Live Asynchronously – “If your job requires even an ounce of creativity, you’ll do your best work in one of these flow states. And yes, you can reach a flow state in an open plan office, with noise cancelling headphones cranked up to 11. But it’s a lot easier when you’re in a quiet, comfortable room by yourself. So Mihaly figures out that task switching utterly devastates your productivity. Something as mundane as getting a text message about dinner will completely wipe out all those things you’re juggling in your working memory. It will knock you out of your flow state.”

The first rule of prioritization: No snacking (Thanks to Jarrod Wubbels for recommending this article) – “The high-effort, high-impact work reflects the strategy you’re deliberately deploying. Everyone’s favorite quadrant is the low-effort, high-impact stuff. But when you continually pick the low-hanging fruit, the branches will stop growing, so this work dries up quickly as your product and team matures. Most startups are sensible enough to avoid the high-effort, low-impact work, so it’s the last quadrant that’s worth talking about. It’s the low-effort, low-impact work that can kill you, because it’s so attractive. Hunter refers to it as “snacking”. It feels rewarding and can solve a short term problem, but if you never eat anything of substance you’ll suffer.”

How Google obliterated my 4 year old Chrome extension featuring 24k+ users (Thanks to Brian Zimmer for recommending this article) – “After 3 months of trying everything I could think of, I give up. I don’t think I will ever develop anything for the Google ecosystem again. I’m not angry, I’m not doing this out of spite. I just don’t think it is worth it to invest any amount of effort to build something on a platform that turned out to be so unreliable.”

It’s more than just “teach kids to code” – “There’s a much more powerful vision of “computer science for all” that can address all of the concerns raised by the current state of technology and tech companies. Technology literacy, and a strong basis in computer science, can be a powerful way to empower the most marginalized, most needy people in society.”
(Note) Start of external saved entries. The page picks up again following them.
Definition wireApp (confServer : Conf_Server) (confData : ConfData) (rabbitMQ : Conf_RabbitMQ) (asynq : AsynqConf)
    (monitor : option Monitor) : M (Drivers G C B) App :=
  let data_Mysql := NewMysqlConfig confData in
  let! db := in_mysql (NewDB (P := P) (E := T) other_verbs data_Mysql) in
  let data_Redis := NewRedisConfig confData in
  let! cache := in_client (NewRedisClient json_Marshal json_Unmarshal data_Redis) in
  let client := NewAsynqClient asynq in
  let! dbRouter := in_mysql (NewDBRouter_open other_verbs data_Mysql) in
  let repo := NewStrategyRepository (mkStrategyRepository (fst db) dbRouter) fuel : StrategyRepo World in
  let strategyUsecase := NewStrategyUsecase repo in
  let! connection := in_amqp (NewConnection Dial (cr_conn rabbitMQ)) in
  let! rabbitMQPublisher := in_amqp NewRabbitMQPublisher in
  let publisher := NewPublisher rabbitMQPublisher rabbitMQ in
  let inspector := NewAsynqInspector asynq in
  let activityRepo := NewActivityRepository (mkRepository dbRouter (fst db) publisher true) fuel : ActivityRepo World in
  let activityQuotaUsecase := NewActivityQuotaUsecase activityRepo in
  let strategyService := NewStrategyService strategyUsecase activityQuotaUsecase in
  let stockManager := NewStockManager activityRepo in
  let activityPartakeUsecase := NewActivityPartakeUsecase activityRepo in
  let awardRepo := NewUserAwardRecordRepository (mkAwardRepository dbRouter) : AwardRepo World in
  let awardUsecase := NewAwardUsecase awardRepo in
  let rebateRepo := NewRebateRepository (mkRebateRepository (fst db) dbRouter publisher) : RebateRepo World in
  let behaviorRebateUsecase := NewBehaviorRebateUsecase rebateRepo in
  let activityService := NewActivityService stockManager activityPartakeUsecase activityQuotaUsecase strategyUsecase
                           awardUsecase behaviorRebateUsecase in
  let grpcServer := NewGRPCServer Recovery (cs_Grpc confServer) (grpc_routes strategyService activityService) in
  let httpServer := NewHTTPServer (P := P) (E := T) Recovery (cs_Http confServer) (http_strategy strategyService)
                      (http_activity activityService) in
  let metricsServer := NewMetricsServer monitor in
  let activitySkuStockConsumeJob := NewActivitySkuStockConsumeJob activityQuotaUsecase in
  let taskRepo := NewTaskRepository (mkTaskRepository dbRouter publisher) : TaskRepo World J in
  let taskUsecase := NewTaskUsecase taskRepo in
  let sendAwardMessage := NewSendAwardMessage taskUsecase activityPartakeUsecase data_Mysql in
  let strategyAwardStockConsumeJob := NewStrategyAwardStockConsumeJob strategyUsecase in
  let! asynqServer := lift_res (NewAsynqServer cron_ok (SkuStockJob_ProcessTask activitySkuStockConsumeJob)
                        (MessageJob_ProcessTask sendAwardMessage)
                        (AwardStockJob_ProcessTask strategyAwardStockConsumeJob) asynq) in
  let activityStockListener := NewActivityStockListener activityQuotaUsecase in
  let rebateListener := NewRebateListener activityQuotaUsecase in
  let saveOrderListener := NewSaveOrderListener activityPartakeUsecase in
  let rabbitMQServer := NewRabbitMQServer connection activityStockListener rebateListener saveOrderListener in
  let app := newApp grpcServer httpServer metricsServer asynqServer rabbitMQServer in
  ret (mkApp app strategyService activityService rabbitMQPublisher).
(** * A shallow embedding of [java_type_checker/expressions.py]

    The Python module defines a small AST of Java expressions
    ([Variable], [Literal], [NullLiteral], [MethodCall], [ConstructorCall])
    with two operations, [static_type] and [check_types].  Exceptions are
    modelled by a result type, the in-place update of [actual_types] by
    list insertion at an index. *)

From stdpp Require Import base list strings pretty.

Local Open Scope string_scope.

(** ** Exceptions *)

(** The exceptions the module can raise.  [JavaTypeError] is the class
    declared at the end of the file; [NotImplementedError], [AttributeError]
    and [TypeError] are Python's builtins; [AttributeError cls attr] stands
    for the interpreter's report that an object of class [cls] has no
    attribute [attr].  [NoSuchMethod] is the exception of a failed
    [method_named]: it comes from [types.py], and the spec counts it among
    the type errors. *)
Inductive exception : Type :=
| JavaTypeError (msg : string)
| NotImplementedError (msg : string)
| AttributeError (cls attr : string)
| TypeError (msg : string)
| NoSuchMethod (type_name method_name : string).

Inductive result (A : Type) : Type :=
| Ok (a : A)
| Raise (e : exception).

Arguments Ok {A} a.
Arguments Raise {A} e.

#[export] Instance result_ret : MRet result := fun A a => Ok a.

#[export] Instance result_bind : MBind result := fun A B f m =>
  match m with
  | Ok a => f a
  | Raise e => Raise e
  end.

(** ** The Type capability *)

Module Method.
Record t (ty : Type) : Type := Build
  { argument_types : list ty; return_type : ty }.
Arguments Build {ty} argument_types return_type.
Arguments argument_types {ty} _.
Arguments return_type {ty} _.
End Method.

Module Constructor.
Record t (ty : Type) : Type := Build { argument_types : list ty }.
Arguments Build {ty} argument_types.
Arguments argument_types {ty} _.
End Constructor.

(** Modelled from the spec: the class [Type] of [java_type_checker/types.py],
    which [expressions.py] imports but which is not among the sources.  The
    spec describes it as a capability: a named entity with identity-based
    equality, a set of direct supertypes, a lookup of a method by name that
    fails when no such method exists, a constructor signature, and five
    distinguished instances [void], [boolean], [int], [double] and [null].
    [type_str] is the text Python's [format] produces for a type object; it
    occurs only in the message of [Variable.check_types]. *)
Class TypeCapability (ty : Type) : Type := {
  type_eq_dec :: EqDecision ty;
  name : ty → string;
  direct_supertypes : ty → list ty;
  method_named : ty → string → option (Method.t ty);
  constructor : ty → Constructor.t ty;
  type_str : ty → string;
  void : ty;
  boolean : ty;
  int : ty;
  double : ty;
  null : ty
}.
Lemma safe_divide_elems (a b r : F scalar) :
  same_shape a b → _safe_divide a b = Ok r →
  telems r = zip_with (λ x y, fdiv x (fill_zero y)) (telems a) (telems b).
Proof.
  intros H Hr. rewrite safe_divide_ok in Hr by done. injection Hr as <-.
  rewrite telems_tzip
    by (apply same_shape_tzip; [done|apply same_shape_tmap]).
  rewrite masked_fill_elems.
  generalize (telems a) (telems b). intros la.
  induction la as [|x la IH]; intros [|y lb]; cbn; [done..|].
  by rewrite IH.
Qed.
End safe_divide.

(** C1.  For tensors [a] and [b] of one shape, [_safe_divide a b] does not
    raise; its result has the shape of [a] and is, entry by entry, [a]
    divided by [b] with every zero replaced by 1.  Where [b] is zero the
    result is the entry of [a], and where the entries of [a] and [b] are
    finite the result is finite (no NaN or infinity comes from a zero
    denominator). *)
Theorem safe_divide_spec {F : Type → Type} `{!Tensor F, !TensorLaws F}
    (a b : F scalar) :
  same_shape a b →
  ∃ r, _safe_divide a b = Ok r ∧ same_shape a r ∧
    telems r = zip_with (λ x y, fdiv x (if eq0 y then Fin 1 else y))
                        (telems a) (telems b) ∧
    (∀ i, telems b !! i = Some (Fin 0) → telems r !! i = telems a !! i) ∧
    (∀ i x y, telems a !! i = Some (Fin x) → telems b !! i = Some (Fin y) →
              ∃ z, telems r !! i = Some (Fin z)).
Proof.
  intros H. eexists. split; [by apply safe_divide_ok|].
  assert (He := safe_divide_elems a b _ H (safe_divide_ok a b H)).
  split; [|split; [exact He|split]].
  - apply same_shape_tzip; [apply same_shape_refl|].
    apply same_shape_tzip; [done|apply same_shape_tmap].
  - intros i Hb. rewrite He, lookup_zip_with, Hb.
    destruct (telems a !! i) as [x|] eqn:Ha; cbn; [|done].
    f_equal. apply fdiv_1.
  - intros i x y Ha Hb.
    assert (∃ z, fdiv (Fin x) (if eq0 (Fin y) then Fin 1 else Fin y) = Fin z)
      as [z Hz].
    { unfold eq0. destruct (bool_decide_reflect (y = 0)) as [->|Hy].
      - exists x. apply fdiv_1.
      - exists (x / y). by apply fdiv_finite. }
    exists z. rewrite He, lookup_zip_with, Ha, Hb. by rewrite <- Hz.
Qed.

Lemma safe_divide_spec_witness :
  ∃ r, _safe_divide [Fin 1; Fin 0] [Fin 0; Fin 1] = Ok r ∧
    same_shape [Fin 1; Fin 0] r ∧
    telems r = zip_with (λ x y, fdiv x (if eq0 y then Fin 1 else y))
                        (telems [Fin 1; Fin 0]) (telems [Fin 0; Fin 1]) ∧
    (∀ i, telems [Fin 0; Fin 1] !! i = Some (Fin 0) →
          telems r !! i = telems [Fin 1; Fin 0] !! i) ∧
    (∀ i x y, telems [Fin 1; Fin 0] !! i = Some (Fin x) →
              telems [Fin 0; Fin 1] !! i = Some (Fin y) →
              ∃ z, telems r !! i = Some (Fin z)).
Proof. apply (safe_divide_spec (F:=list) [Fin 1; Fin 0] [Fin 0; Fin 1]). reflexivity. Defined.
(** An encoded value ends where the separator stands: the encoding is a
    prefix code over it. *)
Lemma form_encode_inj_sep x x' r r' :
  at_separator r -> at_separator r' ->
  form_encode x +:+ r = form_encode x' +:+ r' -> x = x' /\ r = r'.
Proof.
  revert x'. induction x as [| c x IH]; intros [| c' x'] Hr Hr' H.
  - auto.
  - exfalso. rewrite form_encode_cons in H. simpl in H.
    assert (Hh : form_encode (String c' x') +:+ r'
                 = form_encode_char c' (form_encode x' +:+ r')).
    { rewrite form_encode_cons. unfold form_encode_char.
      destruct (form_safe c'); [| destruct (N_of_ascii c' =? 32)%N]; reflexivity. }
    rewrite form_encode_cons in Hh. rewrite Hh in H.
    exact (form_encode_char_not_separator c' _ r Hr (eq_sym H)).
  - exfalso.
    assert (Hh : form_encode (String c x) +:+ r
                 = form_encode_char c (form_encode x +:+ r)).
    { rewrite form_encode_cons. unfold form_encode_char.
      destruct (form_safe c); [| destruct (N_of_ascii c =? 32)%N]; reflexivity. }
    rewrite Hh in H. simpl in H.
    exact (form_encode_char_not_separator c _ r' Hr' H).
  - assert (Hh : forall a y q, form_encode (String a y) +:+ q
                               = form_encode_char a (form_encode y +:+ q)).
    { intros a y q. rewrite form_encode_cons. unfold form_encode_char.
      destruct (form_safe a); [| destruct (N_of_ascii a =? 32)%N]; reflexivity. }
    rewrite !Hh in H. apply form_encode_char_inj in H as [-> H].
    apply IH in H as [-> ->]; auto.
Qed.

Lemma form_encode_inj x x' : form_encode x = form_encode x' -> x = x'.
Proof.
  intros H.
  destruct (form_encode_inj_sep x x' "" "") as [Hx _]; auto; try (now left).
  now rewrite !string_app_nil_r.
Qed.

Lemma with_query_suffix path s e :
  with_query path s e = path +:+ query_suffix s e.
Proof.
  unfold with_query, query_suffix. cbv zeta.
  destruct (String.eqb (params_toString (date_params s e)) ""); [| reflexivity].
  now rewrite string_app_nil_r.
Qed.


Lemma form_encode_start_date : form_encode "start_date" = "start_date".
Proof. vm_compute. reflexivity. Qed.

Lemma form_encode_end_date : form_encode "end_date" = "end_date".
Proof. vm_compute. reflexivity. Qed.

(** The four shapes of the query part. *)
Lemma query_suffix_cases s e :
  query_suffix s e
  = match truthy_string s, truthy_string e with
    | false, false => ""
    | true, false => "?start_date=" +:+ form_encode (default "" s)
    | false, true => "?end_date=" +:+ form_encode (default "" e)
    | true, true =>
        "?start_date=" +:+ (form_encode (default "" s)
                            +:+ ("&end_date=" +:+ form_encode (default "" e)))
    end.
Proof.
  unfold query_suffix, date_params. cbv zeta.
  destruct (truthy_string s), (truthy_string e); cbn [app params_toString];
    rewrite ?form_encode_start_date, ?form_encode_end_date; reflexivity.
Qed.

Lemma separator_then (r : string) : at_separator ("&end_date=" +:+ r).
Proof. right. exists ("end_date=" +:+ r). reflexivity. Qed.

Lemma query_suffix_inj s1 e1 s2 e2 :
  query_suffix s1 e1 = query_suffix s2 e2 -> date_params s1 e1 = date_params s2 e2.
Proof.
  rewrite !query_suffix_cases. unfold date_params.
  set (X1 := default "" s1). set (Y1 := default "" e1).
  set (X2 := default "" s2). set (Y2 := default "" e2).
  destruct (truthy_string s1), (truthy_string e1), (truthy_string s2), (truthy_string e2);
    intros H; try reflexivity; try discriminate H;
    try (injection H as H; discriminate H).
  - apply string_app_inv_head in H.
    apply form_encode_inj_sep in H as [-> Hr]; auto using separator_then.
    apply string_app_inv_head, form_encode_inj in Hr. now rewrite Hr.
  - exfalso. apply string_app_inv_head in H.
    rewrite <- (string_app_nil_r (form_encode X2)) in H.
    apply form_encode_inj_sep in H as [_ Hr]; [discriminate Hr | apply separator_then | now left].
  - exfalso. apply string_app_inv_head in H.
    rewrite <- (string_app_nil_r (form_encode X1)) in H.
    apply form_encode_inj_sep in H as [_ Hr]; [discriminate Hr | now left | apply separator_then].
  - apply string_app_inv_head, form_encode_inj in H. now rewrite H.
  - apply string_app_inv_head, form_encode_inj in H. now rewrite H.
Qed.
(** X16.  The date-filtered getters ask for the bare path when both dates
    are missing or empty, and two date filters give the same URL, hence the
    same cache entry, only when they are the same filter: no two different
    date ranges are ever answered from one cache entry. *)
Theorem with_query_injective env path o s1 e1 s2 e2 :
  (truthy_string s1 = false -> truthy_string e1 = false -> with_query path s1 e1 = path)
  /\ (with_query path s1 e1 = with_query path s2 e2 ->
      date_params s1 e1 = date_params s2 e2)
  /\ (cache_key env (with_query path s1 e1) o = cache_key env (with_query path s2 e2) o ->
      date_params s1 e1 = date_params s2 e2).
Proof.
  split; [| split].
  - intros Hs He. unfold with_query, date_params. now rewrite Hs, He.
  - rewrite !with_query_suffix. intros H.
    apply string_app_inv_head in H. now apply query_suffix_inj.
  - unfold cache_key, request_url. rewrite !with_query_suffix. intros H.
    do 4 apply string_app_inv_head in H. now apply query_suffix_inj.
Qed.

Lemma with_query_injective_witness :
  with_query "/production-trends" None (Some "") = "/production-trends"
  /\ date_params (Some "2024-01-01") None = date_params (Some "2024-01-01") (Some "").
Proof.
  split.
  - exact (proj1 (with_query_injective None "/production-trends" empty_init
                    None (Some "") None None) eq_refl eq_refl).
  - exact (proj1 (proj2 (with_query_injective None "/production-trends" empty_init
                           (Some "2024-01-01") None (Some "2024-01-01") (Some "")))
             eq_refl).
Defined.

(** * Proofs: the dashboard page *)

(** The [try] block either returns the page with all three pieces of data
    taken from the bundle, or throws with nothing set. *)
Lemma load_bundle_cases plat env net p w :
  match fst (load_bundle plat env net p w) with
  | Returned p' =>
      exists bundle statsData tb tr tc,
        fst (getDashboardBundle plat env net w) = Returned bundle
        /\ get_prop bundle "stats" = inr statsData
        /\ get_prop statsData "total_buildings" = inr tb
        /\ get_prop statsData "total_rooms" = inr tr
        /\ get_prop statsData "total_cctvs" = inr tc
        /\ stats p' = JObj [("total_buildings", tb); ("total_rooms", tr);
                            ("total_cctvs", tc)]
        /\ get_prop bundle "production_trends" = inr (productionTrends p')
        /\ get_prop bundle "unit_performance" = inr (unitPerformance p')
        /\ loading p' = loading p /\ chartLoading p' = chartLoading p
  | Threw _ => True
  end.
Proof.
  unfold load_bundle. js_unfold. simpl.
  destruct (getDashboardBundle plat env net w) as [[bundle | e] w1]; simpl; [| exact I].
  destruct (get_prop bundle "stats") as [e | statsData] eqn:H1; simpl; [exact I |].
  destruct (get_prop bundle "production_trends") as [e | pd] eqn:H2; simpl; [exact I |].
  destruct (get_prop bundle "unit_performance") as [e | ud] eqn:H3; simpl; [exact I |].
  destruct (get_prop bundle "buildings") as [e | bd] eqn:H4; simpl; [exact I |].
  destruct (get_prop statsData "total_buildings") as [e | tb] eqn:H5; simpl; [exact I |].
  destruct (get_prop statsData "total_rooms") as [e | tr] eqn:H6; simpl; [exact I |].
  destruct (get_prop statsData "total_cctvs") as [e | tc] eqn:H7; simpl; [exact I |].
  exists bundle, statsData, tb, tr, tc. cbn. repeat split; auto.
Qed.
Minimize Design Risk by Focusing on Outcomes not Features (Thanks to Jarrod Wubbels for recommending this article) – “Despite the increase in design awareness, many apps and websites fail because they solve problems that nobody cares for. Before you decide on specific products and features, you should know the problem you need to address. Otherwise, you’re taking huge risks in building the wrong things.”

Avoiding Organizational Debt – “Like the notion of “technical debt,” which is the accumulation of old code and short-term solutions that collectively burden the performance of a digital product over time, organizational debt is the accumulation of changes that leaders should have made but didn’t.”

Research: Yes, Being Helpful Is Tiring (Thanks to Brian Zimmer for recommending this article) – “We found that daily helping had both positive and negative consequences for helpers. Helping was associated with positive emotions, which then enhanced helpers’ sense of energy as well as their satisfaction and commitment to work that day. At the same time, helping interfered with helpers’ own progress at work, depleted their inner resources, and hurt their job satisfaction and commitment. The positive effects of helping were more pronounced for people who are risk seeking, enjoy challenging themselves, and are motivated by the possibility of reward, whereas the negative effects of helping were more pronounced for people who are risk averse, prefer avoiding mistakes, and are motivated by preventing harm.”